My favorite columns to write could just as easily be formatted as eyes-only campaign or communication strategy memos. I recognize it is easy to sound superior when offering unsolicited political advice without the obligations of implementation.

I am going to try to be less preachy just as soon as I get done explaining why Gov. Paul LePage is doing irreparable damage to the jobs narrative he needs to secure another four years in the Blaine House.

LePage’s Open for Business Zones economic development proposal includes the establishment of right-to-work zones for employers who will commit to creating 1,500 jobs and investing $50 million in Maine. Under LePage’s plan, employers could build their factories knowing that their employees would not be compelled to contribute to the costs of collective bargaining.

Twenty-four states have right-to-work laws that give workers a choice when it comes to joining unions and contributing to the costs of collective bargaining. Some believe that organized labor has less workplace and political influence in states where fees for representation are voluntary, reducing costs and labor issues for employers.

I believe free economic choice is the best way to ensure that price-paying customers and fee-contributing members receive a product or service they value. Any organization, be it a YMCA or the AFL-CIO, should have a vested financial interest in delivering tangible benefits that members are willing to pay for voluntarily.

The establishment of the weekend, an institution organized labor has long and aptly taken credit for, is an appreciated but dated accomplishment. What else have they got?

One answer to that question is political influence. While their membership as a share of the workforce continues to decline, unions remain one of America’s most effective political forces. Their campaign dollars, endorsements and grassroots support almost always go to Democrats.

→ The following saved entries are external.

Lemma fill_buffer_buffered m (data : list byte) this :
  buffered m this ->
  exists (k : nat) this1,
    Z.of_nat k <= Uint8Array.length data
    /\ fill_buffer data (mkLocals this 0 (Uint8Array.length data))
       = mkLocals this1 (Z.of_nat k) (Uint8Array.length data - Z.of_nat k)
    /\ buffered (m ++ take k data) this1
    /\ (Z.of_nat k = Uint8Array.length data
        \/ Uint8Array.length (m ++ take k data) mod 64 = 0)
    /\ _finished this1 = _finished this
    /\ _bytesHashed this1 = _bytesHashed this.
Proof.
  intros Hb. pose proof Hb as (Hbl & Hst & Hbuf & Hlb & Hlt).
  assert (HL : 0 <= Uint8Array.length m mod 64 < 64) by zdiv.
  unfold fill_buffer. cbn [l_this l_dataLength l_dataPos].
  destruct (0 <? _bufferLength this) eqn:E.
  - apply Z.ltb_lt in E.
    rewrite fill_loop_copied; cbn [l_this l_dataLength l_dataPos];
      unfold Uint8Array.length in *; try lia.
    set (k := Z.to_nat (Z.min (64 - _bufferLength this) (Z.of_nat (length data)))).
    assert (Hk : Z.of_nat k = Z.min (64 - _bufferLength this) (Z.of_nat (length data))) by lia.
    unfold copied. cbn [l_this l_dataLength l_dataPos].
    unfold with_bufferLength at 1. unfold blockSize, BLOCK_SIZE. cbn [_bufferLength].
    change (Z.to_nat 0) with 0%nat. rewrite drop_0.
    assert (Hlk : length (take k data) = k) by (rewrite length_take; lia).
    destruct (_bufferLength this + Z.of_nat k =? 64) eqn:E2.
    + apply Z.eqb_eq in E2.
      match goal with
      | |- context [hashBlocks ?w ?v ?p 0 64] =>
          destruct (hashBlocks_absorb w v p 0 64) as [w' [Hw' Heq]]
      end.
      { exact Hlt. }
      { lia. }
      { lia. }
      { unfold with_bufferLength, with_buffer. cbn [_buffer].
        rewrite !length_app, length_take, length_drop. lia. }
      cbn [_temp _state _buffer with_bufferLength with_buffer] in Heq |- *.
      rewrite Heq. clear Heq.
      change (Z.to_nat (64 / 64)) with 1%nat. cbn [absorb]. change (Z.to_nat 0) with 0%nat.
      rewrite drop_0.
      match goal with
      | |- context [take 64 (?x ++ ?y ++ ?z)] =>
          replace (take 64 (x ++ y ++ z)) with (x ++ y)
            by (rewrite app_assoc, take_app_length'; [reflexivity |];
                rewrite length_app, length_take; lia)
      end.
      exists k. eexists. split; [lia |]. split; [reflexivity |].
      split; [| split; [| split]].
      * pose proof (buffered_flush m (take k data) w' this Hb) as Hf.
        unfold Uint8Array.length in Hf. rewrite Hlk in Hf.
        specialize (Hf ltac:(lia) Hw').
        destruct this as [v w b bl bh f]. exact Hf.
      * right. rewrite length_app, Hlk. zdiv.
      * destruct this as [v w b bl bh f]. reflexivity.
      * destruct this as [v w b bl bh f]. reflexivity.
    + apply Z.eqb_neq in E2.
      assert (HkN : k = length data) by lia.
      exists k. eexists. split; [lia |]. split; [reflexivity |].
      split; [| split; [| split]].
      * pose proof (buffered_copy m (take k data) this Hb) as Hf.
        unfold Uint8Array.length in Hf. rewrite Hlk in Hf.
        specialize (Hf ltac:(lia)). exact Hf.
      * left. lia.
      * destruct this as [v w b bl bh f]. reflexivity.
      * destruct this as [v w b bl bh f]. reflexivity.
  - apply Z.ltb_ge in E. exists 0%nat, this.
    rewrite take_0, app_nil_r. unfold Uint8Array.length in *.
    split; [lia |]. split; [f_equal; lia |]. split; [exact Hb |].
    split; [right; lia |]. split; reflexivity.
Qed.

Lemma hash_direct_buffered m (data : list byte) this k dl :
  buffered m this -> 0 <= k -> 0 <= dl -> k + dl = Uint8Array.length data ->
  dl = 0 \/ Uint8Array.length m mod 64 = 0 ->
  exists (q : nat) this2,
    hash_direct data (mkLocals this k dl)
    = mkLocals this2 (k + 64 * Z.of_nat q) (dl - 64 * Z.of_nat q)
    /\ 0 <= dl - 64 * Z.of_nat q
    /\ buffered (m ++ take (64 * q) (drop (Z.to_nat k) data)) this2
    /\ Uint8Array.length (m ++ take (64 * q) (drop (Z.to_nat k) data)) mod 64
       + (dl - 64 * Z.of_nat q) < 64
    /\ _finished this2 = _finished this
    /\ _bytesHashed this2 = _bytesHashed this.
Proof.
  intros Hb Hk Hdl Hsum Hor. pose proof Hb as (Hbl & Hst & Hbuf & Hlb & Hlt).
  assert (HL : 0 <= Uint8Array.length m mod 64 < 64) by zdiv.
  unfold hash_direct. cbn [l_this l_dataLength l_dataPos]. unfold blockSize, BLOCK_SIZE.
  unfold Uint8Array.length in *.
  destruct (64 <=? dl) eqn:E.
  - apply Z.leb_le in E. assert (Hm0 : Z.of_nat (length m) mod 64 = 0) by lia.
    destruct (hashBlocks_absorb (_temp this) (_state this) data k dl) as [w' [Hw' Heq]];
      trivial; try lia.
    rewrite Heq. clear Heq.
    set (q := Z.to_nat (dl / 64)).
    assert (Hq : Z.of_nat q = dl / 64) by (subst q; zdiv).
    assert (Hlc : length (take (64 * q) (drop (Z.to_nat k) data)) = (64 * q)%nat).
    { rewrite length_take, length_drop. zdiv. }
    exists q. eexists. split; [| split; [| split; [| split; [| split]]]].
    + unfold rem. rewrite Z.rem_mod_nonneg by lia. f_equal; zdiv.
    + zdiv.
    + apply (buffered_direct m _ (drop (Z.to_nat k) data) q w' this Hb Hm0 eq_refl Hlc Hw').
    + rewrite length_app, Hlc. zdiv.
    + reflexivity.
    + reflexivity.
  - apply Z.leb_gt in E. exists 0%nat, this.
    change (64 * 0)%nat with 0%nat. rewrite take_0, app_nil_r.
    split; [f_equal; lia |]. split; [lia |]. split; [exact Hb |].
    split; [lia |]. split; reflexivity.
Qed.

Lemma tail_loop_buffered m (data : list byte) this k r :
  buffered m this -> 0 <= k -> 0 <= r -> k + r = Uint8Array.length data ->
  Uint8Array.length m mod 64 + r < 64 ->
  exists this3,
    l_this (tail_loop (Z.to_nat r) data (mkLocals this k r)) = this3
    /\ buffered (m ++ drop (Z.to_nat k) data) this3
    /\ _finished this3 = _finished this
    /\ _bytesHashed this3 = _bytesHashed this.
Proof.
  intros Hb Hk Hr Hsum Hlt64. pose proof Hb as (Hbl & Hst & Hbuf & Hlb & Hlt).
  assert (HL : 0 <= Uint8Array.length m mod 64 < 64) by zdiv.
  unfold Uint8Array.length in *.
  rewrite tail_loop_copied; cbn [l_this l_dataLength l_dataPos]; try lia.
  unfold copied. cbn [l_this l_dataLength l_dataPos].
  assert (Hlen : length (drop (Z.to_nat k) data) = Z.to_nat r) by (rewrite length_drop; lia).
  rewrite (take_ge (drop (Z.to_nat k) data)) by lia.
  eexists. split; [reflexivity |]. split; [| split].
  - pose proof (buffered_copy m (drop (Z.to_nat k) data) this Hb) as Hf.
    unfold Uint8Array.length in Hf. rewrite Hlen in Hf.
    specialize (Hf ltac:(lia)). exact Hf.
  - destruct this as [v w b bl bh f]. reflexivity.
  - destruct this as [v w b bl bh f]. reflexivity.
Qed.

Partisan Republicans know that denying a union’s obligatory dues revenue can make it harder to organize and therefore can limit labor’s political influence. Despite the partisan reasons for a Republican governor to favor right-to-work, LePage is motivated by the belief that right-to-work is the ticket to attracting big employers to Maine.

The political problem is that the general public does not understand the issue, it remains a die-on-the-sword issue for labor interests, and LePage has been unable to convince Republicans and economic development officials that right-to-work is a must-have.

LePage’s best chance to pass right-to-work was when he came into office, along with the Republican controlled 125th Legislature. Ultimately, however, LePage could not get enough traction because a Republican candidate for the Legislature has never once knocked on a door in Maine and been told, “Go to Augusta and pass right-to-work legislation.”

If a credible employer was willing to come to Maine and openly talk with elected officials about creating 1,500 jobs in a right-to-work zone, the governor’s proposal would have a much better chance of advancement.

One economic development official I heard from had not seen that kind of opportunity in 25 years in the profession, while another promised to eat a sock if a company was ready to commit that many jobs to Maine.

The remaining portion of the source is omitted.